How would you tackle this problem? Do you have any good links? Is there a similar problem that was solved using fastai library?
In the “Description” we have a lot of text information. Do we need NLP text classification here? If yes, how can we also additionally consider the other features like “Date” and “Amount”? Otherwise we lose information.
Few ideas (sent from my phone, so apologies for any brevity/spelling):
You could try building two networks - one NLP to do a preliminary classification based on just the free text, then using that as input into a regular FC NN along with your other features.
Is there any correlation between the ID and label? It appears not, but just checking.
I only have the features shown in the figure above.
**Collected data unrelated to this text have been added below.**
(** The chain from [id] ends, at Main or at a thread that is not there. *)
Definition rooted (parents : gmap string string) (id : string) : Prop :=
  Acc (fun parent id => up parents id parent) id.

Lemma up_functional parents id p q : up parents id p -> up parents id q -> p = q.
Proof. intros [_ H1] [_ H2]. congruence. Qed.

Lemma rooted_up parents id p : up parents id p -> rooted parents id <-> rooted parents p.
Proof.
  intros H. split; [intros [Ha]; by apply Ha|]. intros Ha. constructor. intros q Hq.
  by rewrite (up_functional parents id q p Hq H).
Qed.

Lemma rooted_no_cycle parents id : rooted parents id -> ~ tc (up parents) id id.
Proof.
  induction 1 as [x _ IH]. intros Ht.
  assert (exists y, up parents x y /\ tc (up parents) y y) as (y & Hy & Hc).
  { inversion Ht as [? ? H|? y ? H Hr]; subst; [by exists x|].
    exists y. split; [done|]. by eapply tc_r. }
  by apply (IH y Hy).
Qed.

Lemma chain_loop_spec parents fuel : forall seen id,
  seen ⊆ dom parents -> (forall s, s ∈ seen -> tc (up parents) s id) ->
  (size (dom parents) < fuel + size seen)%nat ->
  exists b, chain_loop fuel parents seen id = Some b /\ (b = true <-> rooted parents id).
Proof.
  induction fuel as [|k IH]; intros seen id Hsub Hseen Hf.
  { pose proof (subseteq_size seen (dom parents) Hsub). lia. }
  cbn [chain_loop]. destruct (decide (id = MainID)) as [Hm|Hm].
  { rewrite bool_decide_eq_true_2 by done. eexists. split; [done|]. split; [|done]. intros _.
    constructor. intros q [? _]. done. }
  rewrite bool_decide_eq_false_2 by done.
  destruct (decide (id ∈ seen)) as [Hs|Hs].
  { rewrite bool_decide_eq_true_2 by done. eexists. split; [done|]. split; [done|].
    intros Hr. destruct (rooted_no_cycle _ _ Hr). by apply Hseen. }
  rewrite bool_decide_eq_false_2 by done.
  destruct (parents !! id) as [p|] eqn:Hp.
  2: { eexists. split; [done|]. split; [|done]. intros _. constructor. intros q [_ ?]. congruence. }
  assert (up parents id p) as Hup by done.
  destruct (IH ({[id]} ∪ seen) p) as (b & E & Hb).
  - apply union_subseteq. split; [|done]. apply singleton_subseteq_l, elem_of_dom. eauto.
  - intros s [->%elem_of_singleton|Hin]%elem_of_union; [by apply tc_once|].
    by eapply tc_r; [apply Hseen|].
  - rewrite size_union, size_singleton by set_solver. lia.
  - exists b. split; [done|]. by rewrite Hb, (rooted_up parents id p).
Qed.
(** ** What a method writes *)

(** From [d] to [d']: [thread.json] is as before or holds a projection that
    satisfies [Q], and the directory stays in its namespace unless [R]. *)
Definition leaves (Q : Projection -> Prop) (R : Prop) (d d' : Disk) : Prop :=
  (d_meta d' = d_meta d \/ exists q, d_meta d' = MetaProjection q /\ Q q) /\
  (d_archived d' = d_archived d \/ R).

Definition writes {A} (Q : Projection -> Prop) (R : Prop) (m : M A) : Prop :=
  forall h d r h' d', m (h, d) = (r, (h', d')) -> leaves Q R d d'.

Lemma leaves_refl Q R d : leaves Q R d d.
Proof. split; by left. Qed.

Lemma leaves_trans Q R d d1 d2 : leaves Q R d d1 -> leaves Q R d1 d2 -> leaves Q R d d2.
Proof.
  intros [[E|(q & E & HQ)] Ha] [[E2|(q2 & E2 & HQ2)] Ha2].
  all: split; [|destruct Ha, Ha2; [left; congruence|by right..]].
  - left. congruence.
  - right. eauto.
  - right. exists q. split; [congruence|done].
  - right. eauto.
Qed.

Section Writes.
  Context (Q : Projection -> Prop) (R : Prop).

Lemma writes_ret {A} (a : A) : writes Q R (ret a).
Proof. intros h d r h' d' [= _ _ <-]. apply leaves_refl. Qed.

Lemma writes_fail {A} e : writes Q R (A := A) (fail e).
Proof. intros h d r h' d' [= _ _ <-]. apply leaves_refl. Qed.

Lemma writes_bind {A B} (m : M A) (k : A -> M B) :
  writes Q R m -> (forall a, writes Q R (k a)) -> writes Q R (bind m k).
Proof.
  intros Hm Hk h d r h' d' H. unfold bind in H.
  destruct (m (h, d)) as [[a|e] [h1 d1]] eqn:E; apply Hm in E; [|by simplify_eq].
  apply Hk in H. by eapply leaves_trans.
Qed.

Lemma writes_lift {A B} (r : result ThreadError A) (k : A -> M B) :
  (forall a, r = Ok a -> writes Q R (k a)) -> writes Q R (bind (lift r) k).
Proof.
  intros Hk h d x h' d' H. unfold bind, lift in H. destruct r as [a|e]; [by eapply Hk|].
  simplify_eq. apply leaves_refl.
Qed.

Lemma writes_get_handle {B} (k : Handle -> M B) :
  (forall h, writes Q R (k h)) -> writes Q R (bind get_handle k).
Proof. intros Hk h d r h' d' H. by apply (Hk h) in H. Qed.

Lemma writes_get_disk {B} (k : Disk -> M B) :
  (forall d, writes Q R (k d)) -> writes Q R (bind get_disk k).
Proof. intros Hk h d r h' d' H. by apply (Hk d) in H. Qed.

Lemma writes_modify_handle f : writes Q R (modify_handle f).
Proof. intros h d r h' d' [= _ _ <-]. apply leaves_refl. Qed.

Lemma writes_modify_disk f :
  (forall d, d_meta (f d) = d_meta d /\ (d_archived (f d) = d_archived d \/ R)) ->
  writes Q R (modify_disk f).
Proof. intros Hf h d r h' d' [= _ _ <-]. destruct (Hf d). split; [by left|done]. Qed.

Lemma writes_meta io p : Q p -> writes Q R (write_meta io p).
Proof.
  intros HQ h d r h' d'. unfold write_meta, modify_disk, bind, fail. cbn.
  destruct (io_meta io); intros [= _ _ <-]; (split; [cbn; eauto|by left]).
Qed.

Lemma writes_report {A} e (m : M A) : writes Q R m -> writes Q R (report e m).
Proof.
  intros Hm h d r h' d' H. unfold report in H.
  destruct (m (h, d)) as [[a|e'] [h1 d1]] eqn:E; apply Hm in E; by simplify_eq.
Qed.

Lemma writes_attempt (m : M unit) : writes Q R m -> writes Q R (attempt m).
Proof.
  intros Hm h d r h' d' H. unfold attempt in H.
  destruct (m (h, d)) as [[a|e'] [h1 d1]] eqn:E; apply Hm in E; by simplify_eq.
Qed.

Lemma writes_on_error {A} cleanup (m : M A) :
  writes Q R cleanup -> writes Q R m -> writes Q R (on_error cleanup m).
Proof.
  intros Hc Hm h d r h' d' H. unfold on_error in H.
  destruct (m (h, d)) as [[a|e'] [h1 d1]] eqn:E; apply Hm in E; [by simplify_eq|].
  destruct (cleanup (h1, d1)) as [r2 [h2 d2]] eqn:E2. apply Hc in E2. cbn in H. simplify_eq.
  by eapply leaves_trans.
Qed.
End Writes.

(** Walks a method by its structure; the goals left are about what it writes. *)
Ltac walk_writes :=
  repeat (cbv zeta;
  lazymatch goal with
  | |- writes _ _ (bind get_handle _) => apply writes_get_handle; intros ?
  | |- writes _ _ (bind get_disk _) => apply writes_get_disk; intros ?
  | |- writes _ _ (bind (lift _) _) => apply writes_lift; intros ? ?
  | |- writes _ _ (bind _ _) => apply writes_bind; [|intros ?]
  | |- writes _ _ (ret _) => apply writes_ret
  | |- writes _ _ (fail _) => apply writes_fail
  | |- writes _ _ (modify_handle _) => apply writes_modify_handle
  | |- writes _ _ (modify_disk _) => apply writes_modify_disk; intros ?; by auto
  | |- writes _ _ (report _ _) => apply writes_report
  | |- writes _ _ (attempt _) => apply writes_attempt
  | |- writes _ _ (on_error _ _) => apply writes_on_error
  | |- writes _ _ (write_meta _ _) => apply writes_meta; done
  | |- writes _ _ (match ?x with _ => _ end) => destruct x eqn:?
  end); try done.

Section Methods.
  Context (json_size : Commit -> option Z).

Lemma writes_guards Q R h : writes Q R (guard_open h) /\ writes Q R ensureProjectionCurrentLocked /\
  writes Q R (guard_active h).
Proof.
  unfold guard_open, ensureProjectionCurrentLocked, guard_active.
  split; [|split]; by walk_writes.
Qed.

Lemma writes_persist Q R io p : Q p -> writes Q R (persistProjectionValueLocked io p).
Proof. intros HQ. unfold persistProjectionValueLocked. by walk_writes. Qed.

Lemma writes_updateIndex Q R io e : writes Q R (updateIndex io e).
Proof. unfold updateIndex. by walk_writes. Qed.

Lemma writes_journal Q R io c g : writes Q R (appendCurrent json_size io c) /\
  writes Q R (remove_journal io g) /\ writes Q R (stageNextGeneration json_size io c g).
Proof.
  unfold appendCurrent, stageNextGeneration, remove_journal. split; [|split]; by walk_writes.
Qed.

Lemma writes_Close Q R io : writes Q R (Close io).
Proof. unfold Close. by walk_writes. Qed.

Lemma writes_rename Q (R : Prop) io b : R -> writes Q R (rename io b).
Proof.
  intros HR. unfold rename. destruct (io_rename io); walk_writes;
    apply writes_modify_disk; intros ?; by auto.
Qed.
End Methods.

(** ** Methods called on a handle *)

(** The same for a method that starts on the handle [h]. *)
Definition writes_from {A} (Q : Projection -> Prop) (R : Prop) (h : Handle) (m : M A) : Prop :=
  forall d r h' d', m (h, d) = (r, (h', d')) -> leaves Q R d d'.

Section From.
  Context (Q : Projection -> Prop) (R : Prop) (h : Handle).

Lemma from_writes {A} (m : M A) : writes Q R m -> writes_from Q R h m.
Proof. intros Hm d. apply Hm. Qed.

Lemma from_get_handle {B} (k : Handle -> M B) : writes_from Q R h (k h) -> writes_from Q R h (bind get_handle k).
Proof. intros Hk d r h' d' H. by apply (Hk d r h' d'). Qed.

Lemma from_bind {A B} (m : M A) (k : A -> M B) :
  writes_from Q R h m -> (forall a, writes Q R (k a)) -> writes_from Q R h (bind m k).
Proof.
  intros Hm Hk d r h' d' H. unfold bind in H.
  destruct (m (h, d)) as [[a|e] [h1 d1]] eqn:E; apply Hm in E; [|by simplify_eq].
  apply Hk in H. by eapply leaves_trans.
Qed.
End From.

Section Calls.
  Context (json_size : Commit -> option Z).

Definition keeps_identity (h : Handle) (q : Projection) : Prop :=
  identity q = identity (h_projection h).

(** Walks a method down to what it publishes. *)
Ltac walk_method h :=
  apply from_get_handle, from_writes; walk_writes;
  repeat match goal with
         | |- writes ?Q ?R (guard_open _) => apply (writes_guards Q R h)
         | |- writes ?Q ?R ensureProjectionCurrentLocked => apply (writes_guards Q R h)
         | |- writes ?Q ?R (guard_active _) => apply (writes_guards Q R h)
         | |- writes ?Q ?R (appendCurrent ?j ?io ?c) => apply (writes_journal j Q R io c ""%string)
         | |- writes ?Q ?R (stageNextGeneration ?j ?io ?c ?g) => apply (writes_journal j Q R io c g)
         | |- writes ?Q ?R (remove_journal ?io ?g) =>
           apply (writes_journal json_size Q R io (mkCommit 0 0 0 []) g)
         | |- writes _ _ (activate _) => apply writes_modify_handle
         | |- writes _ _ (updateIndex _ _) => apply writes_updateIndex
         | |- writes _ _ (persistProjectionValueLocked _ _) => apply writes_persist
         end.

Lemma AppendFacts_writes R io facts h : p_ThreadID (h_projection h) <> ""%string ->
  writes_from (keeps_identity h) R h (AppendFacts json_size io facts).
Proof.
  intros Hne. unfold AppendFacts. walk_method h.
  match goal with H : prepareAppendLocked _ _ _ _ = Ok _ |- _ => unfold prepareAppendLocked in H; revert H end.
  intros H. destruct (prepareCommit _ _ _ _ _) as [c|]; [|done]. cbn [rbind] in H.
  destruct (candidate_of _ _ _) as [s|] eqn:E; [|done]. cbn [rbind] in H. simplify_eq.
  apply candidate_identity in E; [|done]. exact E.
Qed.

Lemma beginGeneration_writes R io compacted summary automatic usage h :
  p_ThreadID (h_projection h) <> ""%string ->
  writes_from (keeps_identity h) R h (beginGeneration json_size io compacted summary automatic usage).
Proof.
  intros Hne. unfold beginGeneration. walk_method h.
  match goal with H : candidate_of _ _ _ = Ok _ |- _ => apply candidate_identity in H; [exact H|done] end.
Qed.

Lemma writes_publish Q R io p : Q p -> writes Q R (publish_projection io p).
Proof.
  intros HQ. unfold publish_projection. walk_writes. by apply writes_persist.
Qed.

Lemma mutate_writes Q R io mutate h :
  (forall u v, Q (advanceProjectionRevision u (mutate v (cloneProjection (h_projection h))))) ->
  writes_from Q R h (mutateProjectionLocked io mutate).
Proof. intros HQ. unfold mutateProjectionLocked. walk_method h. by apply writes_publish. Qed.

(** What a call may leave in [thread.json], but for [ApplyAlias]. *)
Definition call_result (c : Call) (h : Handle) (q : Projection) : Prop :=
  keeps_identity h q \/
  exists alias, c = CallApplyAlias true alias /\
    identity q = (p_ThreadID (h_projection h), alias, p_ParentThreadID (h_projection h)).

Lemma writes_weaken {A} (Q Q' : Projection -> Prop) R h (m : M A) :
  (forall q, Q q -> Q' q) -> writes_from Q R h m -> writes_from Q' R h m.
Proof.
  intros HQ Hm d r h' d' [[?|(q & ? & ?)] ?]%Hm; (split; [|done]); [by left|right; eauto].
Qed.

Lemma from_discard {A} Q R h (m : M A) : writes_from Q R h m -> writes_from Q R h (discard_result m).
Proof. intros Hm. unfold discard_result. apply from_bind; [done|]. intros. walk_writes. Qed.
That means, I have the (sometimes cryptic) description of the the purchase given by the retailer (Vodafone, Ueber, Restaurant,…), the date and the amount.
Is there any correlation between ID and label?
No, there is no correlation!
You said, I should try building two networks.
Multi-label text classification (using fastai):
FC NN
Let’s start with (1). I have some fundamental questions. Is sentiment analysis with multiple labels (positive, neutral, negative, very negative) some kind of multi-label text classification? If yes, I would have a good starting point with the following fastai videos:
Features
Gotcha – in that case, I don’t have any other thoughts on engineering something else out of them.
Sentiment Analysis
I’m no expert here (in fact, consider me an eager apprentice at best), but I’d suggest starting with lesson 4 of the Practical Deep Learning for Coders series. If you’re looking at diving in, I might start there, then start digesting Rachel’s amazing NLP course. ULMFIT was SOTA when released and still does amazingly well at classification. Not sure how it’ll do predicting 40+ labels, but worth a try.
FC NN
I haven’t done it personally, but the pipeline should be do the NLP classification, append the prediction to the original data frame, drop the description column, and train the new network that way. Others might have a more logical approach, but that’s what I got.
Hopefully this is helpful – please keep me posted on how it goes!